Equação do 2º grau: resoluções algébricas alternativas

Abstract

The resolution of second-degree equations is a central theme in the Mathematics curriculum of elementary and high school, frequently addressed through the direct application of the quadratic formula. However, this traditional approach can limit students’ conceptual understanding, leading them to mere memorization of procedures, without a significant connection to the underlying mathematical principles. This dissertation, developed within the framework of the Professional Master’s Degree in Mathematics in National Network (PROFMAT), investigates methodological alternatives for solving second-degree equations, exploring their contributions to teaching and learning.
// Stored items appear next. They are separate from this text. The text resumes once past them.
(** X3.  When the case folder or the workspace directory is missing, the
    run ends with status 1 after a single error line: no directory is
    created, the settings are not read and no agent is invoked; the world
    is left as it was. *)
Theorem missing_folder_touches_nothing (args : Args) (w : World) :
  case_folder_missing args w || workspace_missing args w = true ->
  main args w
  = mkRun (Exit 1) w
      [Log (if case_folder_missing args w
            then "Case folder not found: " ++ path_str (arg_case_folder args)
            else "Workspace not found: " ++ path_str (workspace_dir_of args))
         (Some "ERROR")].
Proof.
  unfold case_folder_missing, workspace_missing. intros H.
  apply (stops_in_main_load args w (Exit 1)); [discriminate|].
  apply run_is. unfold main_load. oprim.
  destruct (fs_exists w (arg_case_folder args)) eqn:Hcase; cbn [negb orb] in *.
  - oprim. oprim. rewrite H.
    eapply outcome_exits_then; [reflexivity|]. repeat split.
  - eapply outcome_exits_then; [reflexivity|]. repeat split.
Qed.

(** X4.  Without --auto-detect, when the folders are there, the settings
    load and ATTACKS.json is missing, the run ends with status 1 without
    invoking any agent; it has created the strategy directory and logged
    the error and the hint to create the file or to use --auto-detect. *)
Theorem missing_attacks_file_stops_the_run (args : Args) (w : World) :
  arg_auto_detect args = false ->
  fs_exists w (arg_case_folder args) = true ->
  fs_exists w (workspace_dir_of args) = true ->
  settings_readable args w ->
  fs_exists (world_after_setup args w) (attacks_file_of args) = false ->
  main args w
  = mkRun (Exit 1) (world_after_setup args w)
      [Log ("ATTACKS.json not found: " ++ path_str (attacks_file_of args)) (Some "ERROR");
       Log "Either run with --auto-detect or create ATTACKS.json manually" (Some "INFO")].
Proof.
  unfold settings_readable, settings_of, world_after_setup, attacks_file_of, settings_file_of.
  intros Hauto Hcase Hws Hs Hfile.
  apply (stops_in_main_load args w (Exit 1)); [discriminate|].
  apply run_is. unfold main_load. oprim. rewrite Hcase. cbn [negb]. oprim. oprim.
  rewrite Hws. cbn [negb]. do 3 oprim.
  destruct (util_load_json_file _ _) as [settings|]; [|congruence]. oprim.
  rewrite Hauto. do 2 oprim. rewrite Hfile. cbn [negb].
  eapply outcome_exits_then; [reflexivity|]. repeat split.
Qed.

(** X5.  When [load_json_file] returns None for settings.json, the
    unguarded [settings.get] of line 775 raises AttributeError: the
    process ends with status 1 before any log line or agent invocation,
    the strategy directory having been created. *)
Theorem unreadable_settings_raise (args : Args) (w : World) :
  fs_exists w (arg_case_folder args) = true ->
  fs_exists w (workspace_dir_of args) = true ->
  settings_of args w = None ->
  main args w = mkRun (Raise AttributeError) (world_after_setup args w) []
  /\ exit_status (result (main args w)) = 1%Z.
Proof.
  unfold settings_of, world_after_setup, settings_file_of.
  intros Hcase Hws Hs.
  assert (H : main args w
              = mkRun (Raise AttributeError) (fs_mkdir w (strategy_dir_of args)) []).
  { apply (stops_in_main_load args w (Raise AttributeError)); [discriminate|].
    apply run_is. unfold main_load. oprim. rewrite Hcase. cbn [negb]. oprim. oprim.
    rewrite Hws. cbn [negb]. do 3 oprim. rewrite Hs.
    eapply outcome_raises_then; [reflexivity|]. repeat split. }
  rewrite H. split; reflexivity.
Qed.

(** X6.  Without --auto-detect, when ATTACKS.json exists and
    [load_json_file] returns None for it, the unguarded
    [attacks_data.get] of line 804 raises AttributeError: the process
    ends with status 1, no agent having been invoked and no error line
    logged. *)
Theorem unreadable_attacks_file_raises (args : Args) (w : World) :
  arg_auto_detect args = false ->
  fs_exists w (arg_case_folder args) = true ->
  fs_exists w (workspace_dir_of args) = true ->
  settings_readable args w ->
  fs_exists (world_after_setup args w) (attacks_file_of args) = true ->
  util_load_json_file (world_after_setup args w) (attacks_file_of args) = None ->
  main args w = mkRun (Raise AttributeError) (world_after_setup args w) []
  /\ exit_status (result (main args w)) = 1%Z.
Proof.
  unfold settings_readable, settings_of, world_after_setup, attacks_file_of, settings_file_of.
  intros Hauto Hcase Hws Hs Hfile Hload.
  assert (H : main args w
              = mkRun (Raise AttributeError) (fs_mkdir w (strategy_dir_of args)) []).
  { apply (stops_in_main_load args w (Raise AttributeError)); [discriminate|].
    apply run_is. unfold main_load. oprim. rewrite Hcase. cbn [negb]. oprim. oprim.
    rewrite Hws. cbn [negb]. do 3 oprim.
    destruct (util_load_json_file _ (arg_case_folder args // "case-context" // "settings.json"))
      as [settings|]; [|congruence]. oprim.
    rewrite Hauto. do 2 oprim. rewrite Hfile. cbn [negb]. do 2 oprim. rewrite Hload.
    eapply outcome_raises_then; [reflexivity|]. repeat split. }
  rewrite H. split; reflexivity.
Qed.

(** ** The directory name of an attack *)

Lemma lower_char_keeps_continuation c : is_continuation (lower_char c) = is_continuation c.
Proof. destruct c as [[] [] [] [] [] [] [] []]; reflexivity. Qed.

Lemma is_ascii_map_string f s :
  (forall c, (nat_of_ascii (f c) <? 128)%nat = (nat_of_ascii c <? 128)%nat) ->
  is_ascii (map_string f s) = is_ascii s.
Proof.
  intros Hf. induction s as [|c s IH]; [reflexivity|].
  cbn [map_string is_ascii]. rewrite Hf, IH. reflexivity.
Qed.

Lemma is_ascii_slice n s : is_ascii s = true -> is_ascii (slice_to n s) = true.
Proof.
  revert n. induction s as [|c s IH]; intros n H; [reflexivity|].
  cbn [is_ascii] in H. apply andb_prop in H. destruct H as [Hc Hs].
  cbn [slice_to]. destruct (is_continuation c).
  - cbn [is_ascii]. rewrite Hc, (IH n Hs). reflexivity.
  - destruct n as [|n]; [reflexivity|]. cbn [is_ascii]. rewrite Hc, (IH n Hs). reflexivity.
Qed.

Lemma slug_char_keeps_ascii c :
  (nat_of_ascii (slug_char c) <? 128)%nat = (nat_of_ascii c <? 128)%nat.
Proof. destruct c as [[] [] [] [] [] [] [] []]; reflexivity. Qed.

(** X7.  The slug has as many characters as the lower-cased name, up to
    30: it is cut, never padded.  For an ASCII name that is the length
    of the name itself, up to 30; for other names lower-casing may
    change the number of characters first. *)
Theorem slug_length (a : Attack) :
  char_count (attack_name_slug a) = Nat.min 30 (char_count (lower (attack_name a)))
  /\ (is_ascii (attack_name a) = true ->
      char_count (attack_name_slug a) = Nat.min 30 (char_count (attack_name a))).
Proof.
  assert (H : char_count (attack_name_slug a)
              = Nat.min 30 (char_count (lower (attack_name a)))).
  { unfold attack_name_slug, replace.
    rewrite char_count_slice_to, !char_count_map_string; [reflexivity| |];
      intros c; apply replace_keeps_continuation; reflexivity. }
  split; [exact H|].
  intros Hascii. rewrite H. unfold lower. rewrite Hascii.
  rewrite char_count_map_string; [reflexivity|]. apply lower_char_keeps_continuation.
Qed.

(** X8.  For ASCII names the directory depends on the id and on the
    first 30 characters of the name only: two attacks with the same id
    whose names agree on their first 30 characters share one artifact
    directory. *)
Theorem same_prefix_same_directory (strategy_dir : Path) (a b : Attack) :
  is_ascii (attack_name a) = true ->
  is_ascii (attack_name b) = true ->
  attack_id a = attack_id b ->
  slice_to 30 (attack_name a) = slice_to 30 (attack_name b) ->
  attack_dir_of strategy_dir a = attack_dir_of strategy_dir b.
Proof.
  intros Ha Hb Hid Hname. unfold attack_dir_of.
  rewrite (slug_of_ascii_name a Ha), (slug_of_ascii_name b Hb), Hid, Hname. reflexivity.
Qed.

(** X9.  For ASCII names slugging is idempotent: an attack named by the
    slug of another has that same slug, so a directory name fed back as
    a name is kept. *)
Theorem slug_is_idempotent (a : Attack) :
  is_ascii (attack_name a) = true ->
  attack_name_slug
    (mkAttack (attack_id a) (attack_name_slug a) (targets a) (opposing_argument a)
       (their_argument a) (jurisdiction a) (cases_cited_by_opponent a) (danger_level a)
       (status a))
  = attack_name_slug a.
Proof.
  intros Ha.
  assert (Hslug : is_ascii (attack_name_slug a) = true).
  { rewrite (slug_of_ascii_name a Ha), is_ascii_map_string by apply slug_char_keeps_ascii.
    apply is_ascii_slice, Ha. }
  rewrite (slug_of_ascii_name (mkAttack _ _ _ _ _ _ _ _ _)) by exact Hslug.
  cbn [attack_name]. rewrite (slug_of_ascii_name a Ha).
  rewrite (slice_to_map_string 30 slug_char) by apply slug_char_keeps_continuation.
  rewrite slice_to_twice, map_string_compose.
  apply map_string_ext. apply slug_char_twice.
Qed.

(** ** How much a relay costs *)

Lemma loop_steps_counts args attacks l s :
  loop_steps args attacks l s ->
  (length l <= length (called s) <= 3 * length l)%nat
  /\ (2 * length l <= length (slept s) <= 3 * length l)%nat.
Proof.
  induction 1 as [|a l ra rb s Ha Hb Hloop IH]; [cbn; lia|].
  rewrite called_app, slept_app, !length_app, called_attack_steps, slept_attack_steps.
  cbn [length]. destruct ra, rb, (equals_last attacks a); cbn [length app]; lia.
Qed.

Lemma loop_steps_last_pass args attacks l s :
  loop_steps args attacks l s ->
  forall pre, attacks = (pre ++ l)%list -> l <> [] ->
  (length (slept s) <= 3 * length l - 1)%nat.
Proof.
  induction 1 as [|a l ra rb s Ha Hb Hloop IH]; intros pre Heq Hne; [congruence|].
  rewrite slept_app, length_app, slept_attack_steps.
  destruct l as [|b l].
  - inversion Hloop; subst. unfold equals_last, attack_eqb.
    rewrite last_app_cons. cbn [last].
    destruct (Attack_eq_dec a a) as [_|Hna]; [cbn; lia | congruence].
  - assert (Heq' : attacks = ((pre ++ [a]) ++ b :: l)%list)
      by (rewrite <- app_assoc; exact Heq).
    specialize (IH _ Heq' ltac:(discriminate)).
    destruct (equals_last attacks a); cbn [length] in *; lia.
Qed.

(** X10.  A relay over N >= 1 attacks sleeps at least 2N+1 and at most
    3N times, whatever the flags and whatever the list holds; so it
    waits between 10N+5 and 15N seconds on top of the agent calls. *)
Theorem relay_sleeps_are_bounded (args : Args) (file_search_store_id : option string)
    (attacks : list Attack) (w : World) :
  attacks <> [] ->
  (2 * length attacks + 1
   <= length (sleeps (trace (main_relay args file_search_store_id attacks w)))
   <= 3 * length attacks)%nat.
Proof.
  intros Hne.
  destruct (main_relay_spec args file_search_store_id attacks w)
    as ([] & w' & t & Hrun & s & Hloop & Hsteps & _).
  unfold runs in Hrun. rewrite Hrun. cbn [trace].
  rewrite <- slept_steps, Hsteps, slept_app, length_app. cbn [slept length].
  destruct (loop_steps_counts _ _ _ _ Hloop) as [_ [Hlow _]].
  pose proof (loop_steps_last_pass _ _ _ _ Hloop [] eq_refl Hne) as Hhigh.
  destruct attacks; [congruence|]. cbn [length] in *. lia.
Qed.

(** X11.  A relay over N attacks invokes the agent at least N+1 and at
    most 3N+1 times, whatever the skip flags and the files found. *)
Theorem relay_invocations_are_bounded (args : Args) (file_search_store_id : option string)
    (attacks : list Attack) (w : World) :
  (length attacks + 1
   <= length (calls (trace (main_relay args file_search_store_id attacks w)))
   <= 3 * length attacks + 1)%nat.
Proof.
  destruct (main_relay_spec args file_search_store_id attacks w)
    as ([] & w' & t & Hrun & s & Hloop & Hsteps & _).
  unfold runs in Hrun. rewrite Hrun. cbn [trace].
  replace (length (calls t)) with (length (phase_names t))
    by (unfold phase_names; apply length_map).
  rewrite (steps_called_names _ _ Hsteps), called_app, length_app. cbn [called length].
  destruct (loop_steps_counts _ _ _ _ Hloop) as [Hcalls _]. lia.
Qed.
Initially, an analysis of the current educational legislation is conducted, including the Law of Guidelines and Bases of National Education (LDB) and the National Common Curricular Base (BNCC), in order to situate the relevance of the topic in the context of Brazilian schools. Next, historical aspects of Mathematics are explored, highlighting the evolution of quadratic equations and their development over the centuries. In addition to traditional methods, alternative procedures that expand didactic possibilities are presented. The dissertation includes a report of experience regarding the application in the classroom of three specific methods: Al-Khwarizmi’s geometric method, the Single Quotation Method, and the approach developed by Po-Shen Loh. The analysis of the results shows that methodological diversification not only favors a deeper understanding of mathematical content but also sparks greater interest among students and expands the didactic repertoire of teachers. Thus, it is argued that a plural and investigative approach can contribute to a more meaningful and accessible education for different learning profiles.